This week SpaceX successfully completed the latest part of it’s $1.6 billion contract with NASA to deliver supplies to the International Space Station (ISS). Unfortunately it did not, quite, complete its own mission of landing the Falcon 9 rocket on a platform at sea.
The plan was to have the rocket detach the resupply capsule for the ISS and then return to Earth, landing smoothly on a floating robotic platform, measuring 300 feet by 170 feet, in the Atlantic Ocean. For a successful landing the rocket needed to land within 33 feet of its ideal target.
“It is tricky to hit something that small to begin with, but to hit with the right velocity so that it lands perfectly when the barge is moving in the ocean — that’s a tough challenge. They’re not taking the easy way. That’s not the conservative approach,” Marco Caceres, director of space studies with Teal Group, a Fairfax, Virginia-based consulting firm, told Bloomberg News.
SpaceX CEO Elon Musk compared the maneuver to trying to balance a rubber broomstick on your hand in a windstorm.
While the rocket appeared to be on track for a smooth landing, the falcon 9 came down too fast damaging itself and the landing platform.
“Rocket made it to drone spaceport ship, but landed hard. Close, but no cigar this time. Bodes well for the future tho.” Tweeted Musk.
Musk, who doubles as the company’s Chief Technical Officer and is also head of Tesla Motors reported that the rocket itself was fine but that equipment on the landing pad would have to be replaced.
Early reports indicate that the craft ran out of hydraulic fluid just prior to the landing which accounted for a harder impact. “Upcoming flight already has 50% more hydraulic fluid, so should have plenty of margin for landing attempt next month,” said Musk.
Due to the “dark and foggy” conditions SpaceX was unable to get video of the landing for analysis but, said Musk, Will piece it together from telemetry and … actual pieces.
While not technically a success the attempted landing was much closer than anyone, including SpaceX in previous tests, has ever come.
Currently it costs approximately $10,000 per pound to send stuff into space. Under its current contract, NASA is spending $1.6 billion for a dozen resupply mission to the ISS. Both NASA and SpaceX have a strong interest in lowering the cost of getting to space.
“The Advanced Space Transportation Program is developing technologies that target a 100-fold reduction in the cost of getting to space by 2025, lowering the price tag to $100 per pound,” according to NASA’s website.
Creating re-usable rockets would go a long way to achieving that goal. The current system involves using large and powerful rockets to put a small supply capsule into orbit. Once the capsule is detached the rest of the spacecraft is left to crash into the ocean or float, abandoned, in space.

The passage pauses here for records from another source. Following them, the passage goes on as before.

(** * Factory graph builder of [model_factory_generator.py]

    A shallow embedding of [factory_generator] and of the closures it
    returns ([make_factory], [RegistryModelFactory._create], the
    [many_to_one] hook), with the registries and the live model classes
    as an explicit store. *)

From Stdlib Require Import ZArith String List Lia.
From stdpp Require Import base gmap strings list.

Open Scope string_scope.
Set Warnings "-register-all".

(** ** Python values *)

(** Keyword arguments of a [factory.Faker] declaration. *)
Inductive faker_kwargs :=
| NoKwargs
| MaxChars (max_chars : Z)
| Elements (elements : list string).

(** The declarations [data_providers] can return: [factory.Faker(p, ...)]
    and [FuzzyFloat(low)] (the literal [0.0] is kept as the integer 0). *)
Inductive declaration :=
| Faker (provider : string) (kwargs : faker_kwargs)
| FuzzyFloat (low : Z).

(** Values an override table can hold: what [json.load] yields, string
    literals, and declaration objects. *)
Inductive pyvalue :=
| PyNone
| PyBool (b : bool)
| PyInt (z : Z)
| PyStr (s : string)
| PyList (items : list pyvalue)
| PyDict (items : list (string * pyvalue))
| PyObject (d : declaration).

(** Python truth value, as tested by [if override:]. *)
Definition truthy (v : pyvalue) : bool :=
  match v with
  | PyNone => false
  | PyBool b => b
  | PyInt z => negb (z =? 0)%Z
  | PyStr s => negb (String.eqb s "")
  | PyList l => match l with [] => false | _ => true end
  | PyDict d => match d with [] => false | _ => true end
  | PyObject _ => true
  end.

(** ** Schema objects *)

(** [type(col.type)] together with the attributes of the type instance the
    providers read.  [OtherType] stands for any SQLAlchemy type class that
    is not a key of [data_providers] (Text, BigInteger, Date, ...). *)
Inductive coltype :=
| UUID
| String_ (length : option Z)
| Integer
| Float
| Boolean
| DateTime
| Enum (enums : list string)
| ENUM (enums : list string)
| JSON
| JSONB
| OtherType (class_name : string).

(** A column of [model.__table__.c._all_columns].  [foreign_keys] lists the
    [column.table.fullname] of each foreign key, in iteration order. *)
Record column := {
  key : string;
  name : string;
  type : coltype;
  primary_key : bool;
  foreign_keys : list string;
}.

(** A member of [model.__mapper__.relationships].  [local_columns] holds
    the keys of the local join columns, in iteration order; [target] is
    [relationship.target.fullname]. *)
Record relationship := {
  rel_key : string;
  local_columns : list string;
  target : string;
  uselist : bool;
}.

(** The part of a model class the builder only reads.  [class_id] is the
    identity of the class object. *)
Record model := {
  class_id : nat;
  __name__ : string;
  __tablename__ : string;
  fullname : string;
  columns : list column;
}.

(** ** String slices *)

(** [s[-3:]] *)
Definition last3 (s : string) : string :=
  substring (String.length s - 3) 3 s.

(** [s[:-3]] *)
Definition drop_last3 (s : string) : string :=
  substring 0 (String.length s - 3) s.

(** ** Factories, instances and the store *)

(** References into the heaps of factory classes and of instances. *)
Abbreviation factory_ref := nat.
Abbreviation inst_ref := nat.

(** A value of the [factory_attributes] dict. *)
Inductive attribute :=
| Value (v : pyvalue)
| SubFactory (model_factory : factory_ref)
| PostGeneration (model_factory : factory_ref) (relation_name : string)
| Meta (m : model).

(** The class [type(model.__name__, (RegistryModelFactory,), attrs)]. *)
Record factory := {
  factory_name : string;
  factory_attributes : list (string * attribute);
}.

(** An attribute of a model class: one the class was declared with (a
    mapped column, a relationship), or the [relationship(argument)] that
    [setattr] stores. *)
Inductive class_attr :=
| Declared
| RelationshipProperty (argument : string).

(** The part of a model class that changes while factories are built:
    the relationships of its mapper, the attributes [hasattr] finds on the
    class, and [serialize_rules] if the class has it. *)
Record class_state := {
  relationships : list relationship;
  class_attrs : gmap string class_attr;
  serialize_rules : option (list string);
}.

Inductive field :=
| Plain (v : pyvalue)
| Generated (d : declaration)
| Related (i : inst_ref)
| Collection (items : list inst_ref).

Record instance := {
  instance_of : model;
  fields : list (string * field);
}.

Record state := {
  classes : nat -> class_state;
  factories : list factory;
  factory_registry : gmap string factory_ref;
  instances : list instance;
  model_instance_registry : gmap string inst_ref;
}.

(** ** Insertion-ordered dicts *)

Section dict.
Context {V : Type}.

Fixpoint dict_get (k : string) (d : list (string * V)) : option V :=
  match d with
  | [] => None
  | (k', v) :: rest => if String.eqb k k' then Some v else dict_get k rest
  end.

(** [d[k] = v]: an existing key keeps its position. *)
Fixpoint dict_set (k : string) (v : V) (d : list (string * V)) : list (string * V) :=
  match d with
  | [] => [(k, v)]
  | (k', v') :: rest =>
      if String.eqb k k' then (k, v) :: rest else (k', v') :: dict_set k v rest
  end.

End dict.

(** ** Exceptions and the store monad *)

(** [AmbiguousForeignKeysError] and [NoForeignKeysError] are the
    exceptions of SQLAlchemy.  [DanglingReference] has no Python
    counterpart: a reference always denotes a live object there.  It makes
    heap lookups total. *)
Inductive error :=
| KeyError (k : string)
| StopIteration
| AttributeError (k : string)
| TypeError (k : string)
| IndexError
| AmbiguousForeignKeysError
| NoForeignKeysError
| DanglingReference.

Inductive outcome (A : Type) :=
| Return (a : A)
| Raise (e : error)
| OutOfFuel.
Arguments Return {A} a.
Arguments Raise {A} e.
Arguments OutOfFuel {A}.

Definition M (A : Type) : Type := state -> outcome A * state.

Definition ret {A} (a : A) : M A := fun st => (Return a, st).
Definition raise {A} (e : error) : M A := fun st => (Raise e, st).
Definition out_of_fuel {A} : M A := fun st => (OutOfFuel, st).

Definition bind {A B} (m : M A) (k : A -> M B) : M B :=
  fun st =>
    match m st with
    | (Return a, st') => k a st'
    | (Raise e, st') => (Raise e, st')
    | (OutOfFuel, st') => (OutOfFuel, st')
    end.

Notation "x <- m ;; k" := (bind m (fun x => k))
  (at level 100, m at next level, right associativity).

(** ** Store updates *)

Definition set_class (st : state) (id : nat) (c : class_state) : state :=
  {| classes := fun id' => if Nat.eqb id' id then c else classes st id';
     factories := factories st;
     factory_registry := factory_registry st;
     instances := instances st;
     model_instance_registry := model_instance_registry st |}.

(** [factory_registry[table_name] = type(name, bases, attrs)]: the new class
    object gets the next free reference. *)
Definition register_factory (table_name : string) (f : factory) : M factory_ref :=
  fun st =>
    let ref := List.length (factories st) in
    (Return ref,
     {| classes := classes st;
        factories := (factories st ++ [f])%list;
        factory_registry := <[table_name := ref]> (factory_registry st);
        instances := instances st;
        model_instance_registry := model_instance_registry st |}).

(** Replace the relationship with the same key, else append. *)
Fixpoint add_property (r : relationship) (rels : list relationship) : list relationship :=
  match rels with
  | [] => [r]
  | r' :: rest =>
      if String.eqb (rel_key r) (rel_key r') then r :: rest
      else r' :: add_property r rest
  end.

(** The keys of the columns of [m] that have a foreign key to the table
    [t], one entry for each such foreign key. *)
Definition foreign_key_columns (m : model) (t : string) : list string :=
  flat_map (fun c =>
              flat_map (fun fk => if String.eqb fk t then [key c] else [])
                (foreign_keys c))
    (columns m).
(** * The dynamic query builder of package [gh] (query_builder.go)

    A shallow embedding of [QueryBuilder] and of its methods
    [NewQueryBuilder], [Where], [GroupBy], [OrderBy] and [Build], with the
    properties of the builder that the package documentation relies on.
    After the builder come the parser of connection strings [ParseDSN]
    (connect.go), the filters of the wrapper of [*gorm.DB] and
    [GetPaginated] (gorm.go).

    The builder is a heap object that every method mutates in place and
    hands back; here a method is a function from the builder before the
    call to the result of the call together with the builder after it.
    A Go run-time panic is an explicit outcome, so that "this call returns"
    is a statement that can be proved. Module [Ptr] has the same methods
    over a receiver that may be [nil]. *)

From Stdlib Require Import String Ascii List Bool Arith ZArith Lia.
Import ListNotations.
Open Scope list_scope.
Open Scope string_scope.

(** ** Values of type [interface{}] *)

(** The dynamic types that matter for the comparison [value != ""]:
    the predeclared [string], [int] and [bool], a defined type whose
    underlying type is [string] (such as [type Email string]), and the
    slice type [[]string], which Go cannot compare. *)
Inductive GoType : Type :=
| TString
| TInt
| TBool
| TNamedString (tname : string)
| TStringSlice.

(** An [interface{}] value: [nil], or a dynamic type with its value. *)
Inductive iface : Type :=
| INil
| IString (s : string)
| IInt (n : Z)
| IBool (b : bool)
| INamedString (tname : string) (s : string)
| IStringSlice (elems : list string).

Definition dynamic_type (x : iface) : option GoType :=
  match x with
  | INil => None
  | IString _ => Some TString
  | IInt _ => Some TInt
  | IBool _ => Some TBool
  | INamedString tname _ => Some (TNamedString tname)
  | IStringSlice _ => Some TStringSlice
  end.

Definition GoType_eqb (t u : GoType) : bool :=
  match t, u with
  | TString, TString => true
  | TInt, TInt => true
  | TBool, TBool => true
  | TNamedString a, TNamedString b => String.eqb a b
  | TStringSlice, TStringSlice => true
  | _, _ => false
  end.

Definition type_word_eqb (t u : option GoType) : bool :=
  match t, u with
  | None, None => true
  | Some a, Some b => GoType_eqb a b
  | _, _ => false
  end.

Definition comparable (t : GoType) : bool :=
  match t with
  | TStringSlice => false
  | _ => true
  end.

(** Equality of the data words of two interface values of one dynamic
    type. *)
Definition data_eqb (x y : iface) : bool :=
  match x, y with
  | IString a, IString b => String.eqb a b
  | IInt a, IInt b => Z.eqb a b
  | IBool a, IBool b => Bool.eqb a b
  | INamedString _ a, INamedString _ b => String.eqb a b
  | _, _ => false
  end.

(** ** Outcomes and methods *)

Inductive outcome (A : Type) : Type :=
| Returns (a : A)
| Panics (msg : string).

Arguments Returns {A} a.
Arguments Panics {A} msg.

(** The name of a type, as the run time prints it. *)
Definition GoType_string (t : GoType) : string :=
  match t with
  | TString => "string"
  | TInt => "int"
  | TBool => "bool"
  | TNamedString tname => tname
  | TStringSlice => "[]string"
  end.

(** Go's [x == y] on interface values: the type words are compared first;
    with identical dynamic types the data words are compared, and the
    run time panics when that type is not comparable. *)
Definition iface_eq (x y : iface) : outcome bool :=
  if type_word_eqb (dynamic_type x) (dynamic_type y) then
    match dynamic_type x with
    | None => Returns true
    | Some t =>
        if comparable t then Returns (data_eqb x y)
        else Panics ("runtime error: comparing uncomparable type "
                     ++ GoType_string t)
    end
  else Returns false.

Definition iface_neq (x y : iface) : outcome bool :=
  match iface_eq x y with
  | Returns b => Returns (negb b)
  | Panics msg => Panics msg
  end.

(** [type QueryBuilder struct { query string; args []interface{} }] *)
Record QueryBuilder : Type := mkQueryBuilder {
  query : string;
  args : list iface
}.

(** A method with receiver [qb *QueryBuilder] and a result of type [A]. *)
Definition method (A : Type) : Type := QueryBuilder -> outcome (A * QueryBuilder).

Definition ret {A : Type} (a : A) : method A :=
  fun qb => Returns (a, qb).

Definition bind {A B : Type} (m : method A) (k : A -> method B) : method B :=
  fun qb =>
    match m qb with
    | Returns (a, qb') => k a qb'
    | Panics msg => Panics msg
    end.

Definition eval {A : Type} (o : outcome A) : method A :=
  fun qb =>
    match o with
    | Returns a => Returns (a, qb)
    | Panics msg => Panics msg
    end.

Definition get_query : method string := fun qb => Returns (query qb, qb).
Definition get_args : method (list iface) := fun qb => Returns (args qb, qb).
Definition set_query (q : string) : method unit :=
  fun qb => Returns (tt, mkQueryBuilder q (args qb)).
Definition set_args (a : list iface) : method unit :=
  fun qb => Returns (tt, mkQueryBuilder (query qb) a).

Declare Scope method_scope.
Delimit Scope method_scope with method.
Notation "x <- m ;; k" := (bind m (fun x => k))
  (at level 61, m at next level, right associativity) : method_scope.
Notation "m ;; k" := (bind m (fun _ => k))
  (at level 61, right associativity) : method_scope.
Open Scope method_scope.

(** ** strings.Join *)

(** [strings.Join(elems, sep)]: the empty string for no element, else the
    first element followed by [sep] and the next element, for each of the
    remaining elements in turn. *)
Definition Join (elems : list string) (sep : string) : string :=
  match elems with
  | [] => ""
  | first :: rest => fold_left (fun b s => (b ++ sep) ++ s) rest first
  end.

(** ** The builder *)

Definition NewQueryBuilder (baseQuery : string) : QueryBuilder :=
  {| query := baseQuery; args := [] |}.

Definition Where (condition : string) (value : iface) : method unit :=
  ne <- eval (iface_neq value (IString "")) ;;
  if ne then
    a <- get_args ;;
    q <- get_query ;;
    (if (0 <? List.length a)%nat
     then set_query (q ++ (" AND " ++ condition))
     else set_query (q ++ (" WHERE " ++ condition))) ;;
    a <- get_args ;;
    set_args (a ++ [value])%list
  else ret tt.

Definition GroupBy (columns : list string) : method unit :=
  if (0 <? List.length columns)%nat then
    q <- get_query ;;
    set_query (q ++ (" GROUP BY " ++ Join columns ", "))
  else ret tt.

Definition OrderBy (columns : list string) : method unit :=
  if (0 <? List.length columns)%nat then
    q <- get_query ;;
    set_query (q ++ (" ORDER BY " ++ Join columns ", "))
  else ret tt.

Definition Build : method (string * list iface) :=
  q <- get_query ;;
  a <- get_args ;;
  ret (q, a).

(** ** Call sequences *)

(** One chained call on a builder, as data. *)
Inductive call : Type :=
| CallWhere (condition : string) (value : iface)
| CallGroupBy (columns : list string)
| CallOrderBy (columns : list string).

Definition exec (c : call) : method unit :=
  match c with
  | CallWhere condition value => Where condition value
  | CallGroupBy columns => GroupBy columns
  | CallOrderBy columns => OrderBy columns
  end.

(** [qb.c1(...).c2(...)...]: the calls of a chain, first to last. *)
Fixpoint chain (cs : list call) : method unit :=
  match cs with
  | [] => ret tt
  | c :: rest => exec c ;; chain rest
  end.

(** A chain made of [Where] calls only, each given as (condition, value). *)
Definition wheres (ws : list (string * iface)) : method unit :=
  chain (map (fun w => CallWhere (fst w) (snd w)) ws).

(** ** The receiver as a pointer *)

(** The methods have the receiver [qb *QueryBuilder], and a pointer can
    be [nil]. Here a receiver is [Some] builder, or [None] for [nil]; a
    read or a write of a field through [nil] panics. The methods are
    written out again over such receivers, statement by statement. *)
Module Ptr.

Definition receiver : Type := option QueryBuilder.

Definition nil_dereference : string :=
  "runtime error: invalid memory address or nil pointer dereference".

Definition method (A : Type) : Type := receiver -> outcome (A * receiver).

Definition ret {A : Type} (a : A) : method A :=
  fun qb => Returns (a, qb).

Definition bind {A B : Type} (m : method A) (k : A -> method B) : method B :=
  fun qb =>
    match m qb with
    | Returns (a, qb') => k a qb'
    | Panics msg => Panics msg
    end.

Definition eval {A : Type} (o : outcome A) : method A :=
  fun qb =>
    match o with
    | Returns a => Returns (a, qb)
    | Panics msg => Panics msg
    end.

(** [qb.query] and [qb.args], read. *)
Definition load {A : Type} (field : QueryBuilder -> A) : method A :=
  fun qb =>
    match qb with
    | Some b => Returns (field b, qb)
    | None => Panics nil_dereference
    end.

(** [qb.query = q] and [qb.args = a]. *)
Definition store_query (q : string) : method unit :=
  fun qb =>
    match qb with
    | Some b => Returns (tt, Some (mkQueryBuilder q (args b)))
    | None => Panics nil_dereference
    end.

Definition store_args (a : list iface) : method unit :=
  fun qb =>
    match qb with
    | Some b => Returns (tt, Some (mkQueryBuilder (query b) a))
    | None => Panics nil_dereference
    end.

Declare Scope ptr_scope.
Delimit Scope ptr_scope with ptr.
Notation "x <- m ;; k" := (bind m (fun x => k))
  (at level 61, m at next level, right associativity) : ptr_scope.
Notation "m ;; k" := (bind m (fun _ => k))
  (at level 61, right associativity) : ptr_scope.

Definition NewQueryBuilder (baseQuery : string) : receiver :=
  Some {| query := baseQuery; args := [] |}.

Definition Where (condition : string) (value : iface) : method unit :=
  (ne <- eval (iface_neq value (IString "")) ;;
   if ne then
     a <- load args ;;
     (if (0 <? List.length a)%nat
      then q <- load query ;; store_query (q ++ (" AND " ++ condition))
      else q <- load query ;; store_query (q ++ (" WHERE " ++ condition))) ;;
     a <- load args ;;
     store_args (a ++ [value])%list
   else ret tt)%ptr.

Definition GroupBy (columns : list string) : method unit :=
  (if (0 <? List.length columns)%nat then
     q <- load query ;;
     store_query (q ++ (" GROUP BY " ++ Join columns ", "))
   else ret tt)%ptr.

Definition OrderBy (columns : list string) : method unit :=
  (if (0 <? List.length columns)%nat then
     q <- load query ;;
     store_query (q ++ (" ORDER BY " ++ Join columns ", "))
   else ret tt)%ptr.

Definition Build : method (string * list iface) :=
  (q <- load query ;;
   a <- load args ;;
   ret (q, a))%ptr.

Definition exec (c : call) : method unit :=
  match c with
  | CallWhere condition value => Where condition value
  | CallGroupBy columns => GroupBy columns
  | CallOrderBy columns => OrderBy columns
  end.

Fixpoint chain (cs : list call) : method unit :=
  match cs with
  | [] => ret tt
  | c :: rest => (exec c ;; chain rest)%ptr
  end.

(** The outcome of a method on a builder, as the outcome of the method
    on the pointer to that builder. *)
Definition at_pointer {A : Type} (o : outcome (A * QueryBuilder))
  : outcome (A * receiver) :=
  match o with
  | Returns (a, b) => Returns (a, Some b)
  | Panics msg => Panics msg
  end.

End Ptr.

(** ** Notions used in the statements *)

(** The value is the string [""] of dynamic type [string]. *)
Definition is_empty_string (v : iface) : bool :=
  match v with
  | IString s => String.eqb s ""
  | _ => false
  end.

(** The [Where] calls of a sequence whose value is not the empty string. *)
Definition accepted (ws : list (string * iface)) : list (string * iface) :=
  filter (fun w => negb (is_empty_string (snd w))) ws.

(** The connector that goes with an argument sequence. *)
Definition connector_for (a : list iface) : string :=
  match a with
  | [] => " WHERE "
  | _ :: _ => " AND "
  end.

(** The text that a run of accepted [Where] calls adds to the query of a
    builder whose argument sequence is [a]. *)
Fixpoint clauses (a : list iface) (ws : list (string * iface)) : string :=
  match ws with
  | [] => ""
  | w :: rest => (connector_for a ++ fst w) ++ clauses (a ++ [snd w])%list rest
  end.

(** Number of positional markers [?] in a piece of SQL text. *)
Fixpoint placeholders (s : string) : nat :=
  match s with
  | EmptyString => 0
  | String c rest =>
      (if Ascii.eqb c "?"%char then 1 else 0) + placeholders rest
  end.

(** Marker order matches argument order: the query [q] has one marker
    for each argument of [a], and the marker that comes after [k] others
    is the one of the accepted call number [k], whose value is the
    argument number [k]. *)
Definition markers_match_arguments (q : string)
    (calls : list (string * iface)) (a : list iface) : Prop :=
  placeholders q = List.length a
  /\ forall (k : nat) (P : string) (v : iface),
      nth_error calls k = Some (P, v) ->
      nth_error a k = Some v
      /\ exists pre post, q = pre ++ P ++ post /\ placeholders pre = k.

Lowering the cost and re-using spacecraft will be essential to SpaceX and NASA’s future and not only for budgetary reasons. Earlier this week Musk reaffirmed his companies plans for Mars colonization, promising to unveil spacecraft designs later this year.
NASA also has plans for travel to and from Mars. As NASA and other public and private space organizations look beyond low-Earth orbit and the moon and toward deep space missions, it wil be necessary for costs to come down to make those plans feasible.